--- START ---

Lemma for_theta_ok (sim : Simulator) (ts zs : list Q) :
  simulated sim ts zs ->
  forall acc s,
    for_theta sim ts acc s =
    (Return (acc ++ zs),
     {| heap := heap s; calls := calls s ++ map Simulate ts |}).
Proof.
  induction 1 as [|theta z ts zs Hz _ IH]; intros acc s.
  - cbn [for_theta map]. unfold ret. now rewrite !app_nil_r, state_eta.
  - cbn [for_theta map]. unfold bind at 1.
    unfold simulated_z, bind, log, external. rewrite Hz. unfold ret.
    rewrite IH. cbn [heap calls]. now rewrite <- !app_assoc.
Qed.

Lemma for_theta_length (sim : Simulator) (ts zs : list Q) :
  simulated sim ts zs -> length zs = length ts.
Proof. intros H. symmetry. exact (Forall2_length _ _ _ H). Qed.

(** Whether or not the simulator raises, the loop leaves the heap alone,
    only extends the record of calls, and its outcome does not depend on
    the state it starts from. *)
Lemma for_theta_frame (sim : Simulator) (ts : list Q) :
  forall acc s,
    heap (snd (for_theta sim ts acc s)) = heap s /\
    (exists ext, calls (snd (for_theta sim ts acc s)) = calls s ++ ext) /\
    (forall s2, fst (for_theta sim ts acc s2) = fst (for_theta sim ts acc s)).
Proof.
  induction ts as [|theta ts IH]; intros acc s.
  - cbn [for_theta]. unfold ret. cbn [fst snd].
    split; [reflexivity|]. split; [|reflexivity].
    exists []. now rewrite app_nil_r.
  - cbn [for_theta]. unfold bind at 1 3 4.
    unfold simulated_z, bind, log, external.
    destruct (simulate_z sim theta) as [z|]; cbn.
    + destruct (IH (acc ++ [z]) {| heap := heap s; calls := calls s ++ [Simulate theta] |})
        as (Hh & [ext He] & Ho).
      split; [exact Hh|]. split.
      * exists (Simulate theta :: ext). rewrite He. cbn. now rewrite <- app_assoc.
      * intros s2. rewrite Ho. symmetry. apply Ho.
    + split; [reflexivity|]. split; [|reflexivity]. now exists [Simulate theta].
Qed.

--- END ---
--- START ---

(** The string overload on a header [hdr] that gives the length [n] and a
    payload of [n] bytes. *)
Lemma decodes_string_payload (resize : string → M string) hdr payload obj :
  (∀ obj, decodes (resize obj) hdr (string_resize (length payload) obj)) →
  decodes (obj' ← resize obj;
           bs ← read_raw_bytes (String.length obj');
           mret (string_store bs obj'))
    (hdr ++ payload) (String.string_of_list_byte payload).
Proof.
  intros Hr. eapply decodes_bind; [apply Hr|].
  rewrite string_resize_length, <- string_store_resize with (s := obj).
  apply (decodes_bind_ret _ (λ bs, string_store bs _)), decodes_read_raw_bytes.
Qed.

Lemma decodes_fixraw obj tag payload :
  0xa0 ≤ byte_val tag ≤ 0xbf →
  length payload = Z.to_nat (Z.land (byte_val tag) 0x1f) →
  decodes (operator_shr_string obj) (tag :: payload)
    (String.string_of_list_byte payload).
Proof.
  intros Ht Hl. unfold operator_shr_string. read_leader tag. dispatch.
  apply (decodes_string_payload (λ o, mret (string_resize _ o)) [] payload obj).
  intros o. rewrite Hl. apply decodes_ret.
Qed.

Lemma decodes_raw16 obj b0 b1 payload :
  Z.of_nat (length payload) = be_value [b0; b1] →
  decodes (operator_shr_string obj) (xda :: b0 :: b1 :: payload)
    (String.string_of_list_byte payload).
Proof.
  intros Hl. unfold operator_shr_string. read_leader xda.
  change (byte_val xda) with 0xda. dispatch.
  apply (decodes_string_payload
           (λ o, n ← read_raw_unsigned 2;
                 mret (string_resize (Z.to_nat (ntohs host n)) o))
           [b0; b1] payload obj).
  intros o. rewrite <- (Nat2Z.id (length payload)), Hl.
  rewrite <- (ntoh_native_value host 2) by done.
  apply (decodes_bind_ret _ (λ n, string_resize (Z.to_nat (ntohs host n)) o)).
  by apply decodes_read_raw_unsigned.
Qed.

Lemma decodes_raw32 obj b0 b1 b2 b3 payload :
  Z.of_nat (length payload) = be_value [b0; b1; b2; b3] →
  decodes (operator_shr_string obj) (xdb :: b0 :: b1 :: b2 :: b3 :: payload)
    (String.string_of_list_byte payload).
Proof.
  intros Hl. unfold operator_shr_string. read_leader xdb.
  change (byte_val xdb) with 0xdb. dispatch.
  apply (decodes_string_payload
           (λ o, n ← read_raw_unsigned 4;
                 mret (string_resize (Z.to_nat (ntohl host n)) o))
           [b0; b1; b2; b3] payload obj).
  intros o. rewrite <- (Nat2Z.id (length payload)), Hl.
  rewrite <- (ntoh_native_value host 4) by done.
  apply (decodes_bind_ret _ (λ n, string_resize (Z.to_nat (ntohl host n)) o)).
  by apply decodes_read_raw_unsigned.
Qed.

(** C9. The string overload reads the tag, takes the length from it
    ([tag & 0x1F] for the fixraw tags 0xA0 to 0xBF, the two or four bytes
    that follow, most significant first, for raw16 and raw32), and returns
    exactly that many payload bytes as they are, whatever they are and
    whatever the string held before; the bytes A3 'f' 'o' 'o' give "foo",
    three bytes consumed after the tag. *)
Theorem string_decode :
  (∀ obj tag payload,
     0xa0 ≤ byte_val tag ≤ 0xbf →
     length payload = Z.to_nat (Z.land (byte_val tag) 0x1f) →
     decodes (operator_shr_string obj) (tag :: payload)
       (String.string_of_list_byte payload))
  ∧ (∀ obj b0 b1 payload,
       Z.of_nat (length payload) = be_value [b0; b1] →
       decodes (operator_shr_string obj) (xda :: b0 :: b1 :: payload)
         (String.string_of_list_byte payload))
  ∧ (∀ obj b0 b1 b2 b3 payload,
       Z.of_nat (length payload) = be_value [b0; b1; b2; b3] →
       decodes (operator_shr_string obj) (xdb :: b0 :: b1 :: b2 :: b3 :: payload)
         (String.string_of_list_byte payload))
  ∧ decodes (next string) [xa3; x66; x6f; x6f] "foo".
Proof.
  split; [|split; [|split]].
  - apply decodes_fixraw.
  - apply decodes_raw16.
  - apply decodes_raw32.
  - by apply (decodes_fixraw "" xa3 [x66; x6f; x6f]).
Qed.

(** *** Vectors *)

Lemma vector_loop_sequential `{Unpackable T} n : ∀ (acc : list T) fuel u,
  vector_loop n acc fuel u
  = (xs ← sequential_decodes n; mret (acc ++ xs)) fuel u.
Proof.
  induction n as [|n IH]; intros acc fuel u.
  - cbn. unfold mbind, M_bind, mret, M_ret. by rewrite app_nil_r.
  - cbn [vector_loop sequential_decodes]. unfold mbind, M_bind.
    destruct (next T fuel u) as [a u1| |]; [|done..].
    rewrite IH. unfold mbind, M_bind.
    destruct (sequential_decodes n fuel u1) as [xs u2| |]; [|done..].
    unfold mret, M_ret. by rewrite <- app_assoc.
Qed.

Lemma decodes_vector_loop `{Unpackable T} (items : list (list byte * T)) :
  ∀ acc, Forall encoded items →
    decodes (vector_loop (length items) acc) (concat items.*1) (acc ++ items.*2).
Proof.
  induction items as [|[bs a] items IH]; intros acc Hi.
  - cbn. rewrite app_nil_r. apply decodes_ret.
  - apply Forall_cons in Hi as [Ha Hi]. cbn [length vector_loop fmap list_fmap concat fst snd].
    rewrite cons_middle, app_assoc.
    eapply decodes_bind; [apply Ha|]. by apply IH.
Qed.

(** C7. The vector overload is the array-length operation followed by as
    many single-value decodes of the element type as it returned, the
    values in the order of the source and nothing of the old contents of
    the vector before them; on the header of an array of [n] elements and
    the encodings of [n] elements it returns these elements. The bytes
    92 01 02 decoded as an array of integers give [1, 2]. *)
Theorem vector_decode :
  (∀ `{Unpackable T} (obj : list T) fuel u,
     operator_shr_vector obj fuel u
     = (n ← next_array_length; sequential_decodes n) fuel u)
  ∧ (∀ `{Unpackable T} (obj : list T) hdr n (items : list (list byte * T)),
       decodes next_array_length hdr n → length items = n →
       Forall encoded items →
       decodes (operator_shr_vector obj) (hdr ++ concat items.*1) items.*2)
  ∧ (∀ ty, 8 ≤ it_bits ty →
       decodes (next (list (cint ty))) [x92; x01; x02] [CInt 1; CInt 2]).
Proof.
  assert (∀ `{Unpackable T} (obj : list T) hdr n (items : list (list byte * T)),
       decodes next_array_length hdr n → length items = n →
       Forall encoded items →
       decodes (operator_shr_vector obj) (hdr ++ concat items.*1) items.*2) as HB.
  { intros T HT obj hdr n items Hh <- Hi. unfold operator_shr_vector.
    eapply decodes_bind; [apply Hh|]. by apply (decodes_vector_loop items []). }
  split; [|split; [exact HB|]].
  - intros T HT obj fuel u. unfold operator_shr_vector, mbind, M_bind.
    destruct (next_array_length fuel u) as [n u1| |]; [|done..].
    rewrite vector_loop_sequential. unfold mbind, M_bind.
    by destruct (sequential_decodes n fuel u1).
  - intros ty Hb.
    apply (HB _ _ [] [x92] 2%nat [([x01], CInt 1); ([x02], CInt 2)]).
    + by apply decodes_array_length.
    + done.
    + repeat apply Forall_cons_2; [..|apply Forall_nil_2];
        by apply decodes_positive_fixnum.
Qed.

--- END ---
--- START ---

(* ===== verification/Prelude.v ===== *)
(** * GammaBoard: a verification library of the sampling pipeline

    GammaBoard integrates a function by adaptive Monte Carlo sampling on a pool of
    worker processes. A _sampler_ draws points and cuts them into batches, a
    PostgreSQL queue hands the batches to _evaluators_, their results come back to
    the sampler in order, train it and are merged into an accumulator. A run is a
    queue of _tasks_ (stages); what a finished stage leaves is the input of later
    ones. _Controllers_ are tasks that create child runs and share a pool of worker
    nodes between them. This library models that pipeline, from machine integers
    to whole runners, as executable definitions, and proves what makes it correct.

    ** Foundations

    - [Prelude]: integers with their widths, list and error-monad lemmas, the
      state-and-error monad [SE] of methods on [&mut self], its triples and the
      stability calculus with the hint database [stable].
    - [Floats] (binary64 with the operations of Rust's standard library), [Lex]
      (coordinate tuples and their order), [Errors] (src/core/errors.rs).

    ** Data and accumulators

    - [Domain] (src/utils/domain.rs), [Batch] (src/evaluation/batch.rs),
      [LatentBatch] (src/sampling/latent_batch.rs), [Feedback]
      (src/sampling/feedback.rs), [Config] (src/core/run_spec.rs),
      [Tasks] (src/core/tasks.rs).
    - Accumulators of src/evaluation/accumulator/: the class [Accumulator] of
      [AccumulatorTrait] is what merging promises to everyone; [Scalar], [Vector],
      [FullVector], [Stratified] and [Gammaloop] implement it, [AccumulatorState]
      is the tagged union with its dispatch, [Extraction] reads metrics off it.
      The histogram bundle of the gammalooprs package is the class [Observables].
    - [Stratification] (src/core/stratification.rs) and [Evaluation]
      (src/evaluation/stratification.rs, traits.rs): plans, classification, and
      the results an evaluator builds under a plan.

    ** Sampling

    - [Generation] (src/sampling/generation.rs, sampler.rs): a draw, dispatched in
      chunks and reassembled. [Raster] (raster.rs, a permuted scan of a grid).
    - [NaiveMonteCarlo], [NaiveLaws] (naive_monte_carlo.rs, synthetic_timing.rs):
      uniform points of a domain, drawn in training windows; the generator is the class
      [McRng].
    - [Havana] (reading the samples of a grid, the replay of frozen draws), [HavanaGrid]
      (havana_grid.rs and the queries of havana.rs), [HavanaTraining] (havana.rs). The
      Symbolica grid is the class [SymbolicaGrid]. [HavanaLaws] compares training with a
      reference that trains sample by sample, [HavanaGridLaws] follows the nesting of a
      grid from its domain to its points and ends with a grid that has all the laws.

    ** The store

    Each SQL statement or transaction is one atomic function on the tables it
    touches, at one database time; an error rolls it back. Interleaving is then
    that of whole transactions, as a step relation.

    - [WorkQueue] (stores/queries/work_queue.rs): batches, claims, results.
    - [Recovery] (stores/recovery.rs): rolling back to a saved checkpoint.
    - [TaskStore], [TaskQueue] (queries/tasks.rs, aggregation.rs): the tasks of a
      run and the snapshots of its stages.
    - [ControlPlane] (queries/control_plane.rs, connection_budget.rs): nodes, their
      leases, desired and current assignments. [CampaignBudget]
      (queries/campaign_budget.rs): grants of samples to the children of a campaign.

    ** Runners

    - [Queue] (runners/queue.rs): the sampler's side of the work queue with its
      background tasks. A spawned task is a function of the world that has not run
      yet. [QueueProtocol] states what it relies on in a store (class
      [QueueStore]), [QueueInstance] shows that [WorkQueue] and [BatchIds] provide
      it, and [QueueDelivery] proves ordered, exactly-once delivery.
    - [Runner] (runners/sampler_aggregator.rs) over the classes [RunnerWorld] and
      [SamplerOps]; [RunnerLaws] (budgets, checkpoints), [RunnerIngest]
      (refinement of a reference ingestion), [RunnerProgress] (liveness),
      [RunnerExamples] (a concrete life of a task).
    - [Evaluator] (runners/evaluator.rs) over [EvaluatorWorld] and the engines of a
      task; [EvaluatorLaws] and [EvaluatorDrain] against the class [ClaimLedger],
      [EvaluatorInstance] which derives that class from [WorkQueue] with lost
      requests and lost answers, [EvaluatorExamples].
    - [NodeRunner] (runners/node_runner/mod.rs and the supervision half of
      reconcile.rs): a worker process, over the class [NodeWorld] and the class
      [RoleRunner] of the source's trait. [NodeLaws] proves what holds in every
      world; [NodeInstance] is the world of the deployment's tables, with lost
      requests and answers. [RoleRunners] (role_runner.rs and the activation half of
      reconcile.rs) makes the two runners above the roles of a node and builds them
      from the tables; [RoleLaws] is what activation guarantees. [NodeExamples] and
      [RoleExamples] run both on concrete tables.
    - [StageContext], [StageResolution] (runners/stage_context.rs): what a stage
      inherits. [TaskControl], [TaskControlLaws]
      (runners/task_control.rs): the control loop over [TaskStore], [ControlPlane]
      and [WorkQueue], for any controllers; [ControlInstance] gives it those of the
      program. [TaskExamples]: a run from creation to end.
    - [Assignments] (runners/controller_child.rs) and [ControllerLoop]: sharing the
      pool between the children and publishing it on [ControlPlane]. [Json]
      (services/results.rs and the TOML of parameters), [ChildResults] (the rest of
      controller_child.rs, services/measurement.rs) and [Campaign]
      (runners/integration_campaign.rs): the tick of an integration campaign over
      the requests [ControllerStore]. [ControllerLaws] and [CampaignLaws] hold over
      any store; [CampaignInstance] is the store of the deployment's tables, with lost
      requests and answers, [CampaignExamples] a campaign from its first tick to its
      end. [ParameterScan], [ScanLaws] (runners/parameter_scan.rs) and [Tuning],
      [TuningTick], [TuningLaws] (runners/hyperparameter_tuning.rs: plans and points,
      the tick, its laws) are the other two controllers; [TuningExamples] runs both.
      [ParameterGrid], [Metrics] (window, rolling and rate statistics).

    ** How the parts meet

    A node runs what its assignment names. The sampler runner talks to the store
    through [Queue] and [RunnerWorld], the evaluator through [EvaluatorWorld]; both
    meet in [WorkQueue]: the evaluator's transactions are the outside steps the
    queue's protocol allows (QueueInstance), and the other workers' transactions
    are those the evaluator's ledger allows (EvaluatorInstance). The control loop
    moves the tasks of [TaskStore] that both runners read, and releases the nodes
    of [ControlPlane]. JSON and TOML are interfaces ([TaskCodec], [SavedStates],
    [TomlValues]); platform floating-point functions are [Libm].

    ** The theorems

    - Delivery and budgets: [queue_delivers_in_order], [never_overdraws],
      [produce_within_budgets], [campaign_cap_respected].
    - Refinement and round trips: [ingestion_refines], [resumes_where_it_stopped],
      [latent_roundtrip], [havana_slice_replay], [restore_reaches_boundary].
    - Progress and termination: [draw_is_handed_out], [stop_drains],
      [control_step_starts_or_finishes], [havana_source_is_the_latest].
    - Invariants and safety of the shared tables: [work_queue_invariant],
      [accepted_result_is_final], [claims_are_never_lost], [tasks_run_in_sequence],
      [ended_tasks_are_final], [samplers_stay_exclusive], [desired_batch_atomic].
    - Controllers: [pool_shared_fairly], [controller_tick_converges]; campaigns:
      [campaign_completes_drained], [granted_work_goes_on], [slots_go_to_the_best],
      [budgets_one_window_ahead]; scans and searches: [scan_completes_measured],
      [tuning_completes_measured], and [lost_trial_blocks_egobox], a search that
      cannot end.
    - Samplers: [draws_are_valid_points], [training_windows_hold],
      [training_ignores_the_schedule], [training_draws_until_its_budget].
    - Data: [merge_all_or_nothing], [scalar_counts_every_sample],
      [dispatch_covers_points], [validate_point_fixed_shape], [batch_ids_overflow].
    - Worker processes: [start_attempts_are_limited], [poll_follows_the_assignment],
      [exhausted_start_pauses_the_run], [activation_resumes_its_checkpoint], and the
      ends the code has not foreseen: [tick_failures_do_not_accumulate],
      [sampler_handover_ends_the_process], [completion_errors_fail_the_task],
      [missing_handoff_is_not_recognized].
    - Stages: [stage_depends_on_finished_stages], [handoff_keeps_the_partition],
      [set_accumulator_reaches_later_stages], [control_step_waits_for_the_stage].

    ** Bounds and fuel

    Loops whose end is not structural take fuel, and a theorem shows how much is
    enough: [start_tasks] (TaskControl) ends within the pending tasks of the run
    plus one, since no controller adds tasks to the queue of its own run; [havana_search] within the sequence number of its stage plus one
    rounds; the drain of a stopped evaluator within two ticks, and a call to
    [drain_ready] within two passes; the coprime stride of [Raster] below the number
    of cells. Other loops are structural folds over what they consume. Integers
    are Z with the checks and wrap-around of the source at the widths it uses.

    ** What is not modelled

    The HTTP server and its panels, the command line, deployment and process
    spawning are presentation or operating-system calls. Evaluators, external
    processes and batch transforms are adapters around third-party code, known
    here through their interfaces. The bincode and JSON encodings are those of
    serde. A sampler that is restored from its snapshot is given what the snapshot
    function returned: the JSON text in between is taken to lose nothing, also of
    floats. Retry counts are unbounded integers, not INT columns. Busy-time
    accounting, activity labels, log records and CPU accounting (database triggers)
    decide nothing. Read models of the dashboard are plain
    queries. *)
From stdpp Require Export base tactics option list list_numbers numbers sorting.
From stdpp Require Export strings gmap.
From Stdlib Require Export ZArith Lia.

--- END ---

INSTRUCTIONS TO FOLLOW. Out of the entries above, write out only the lines between the line holding "program. [TaskExamples]: a" and the line holding "end. [ParameterScan], [ScanLaws]", inclusive, each exactly as given.

SOLUTION.
      program. [TaskExamples]: a run from creation to end.
    - [Assignments] (runners/controller_child.rs) and [ControllerLoop]: sharing the
      pool between the children and publishing it on [ControlPlane]. [Json]
      (services/results.rs and the TOML of parameters), [ChildResults] (the rest of
      controller_child.rs, services/measurement.rs) and [Campaign]
      (runners/integration_campaign.rs): the tick of an integration campaign over
      the requests [ControllerStore]. [ControllerLaws] and [CampaignLaws] hold over
      any store; [CampaignInstance] is the store of the deployment's tables, with lost
      requests and answers, [CampaignExamples] a campaign from its first tick to its
      end. [ParameterScan], [ScanLaws] (runners/parameter_scan.rs) and [Tuning],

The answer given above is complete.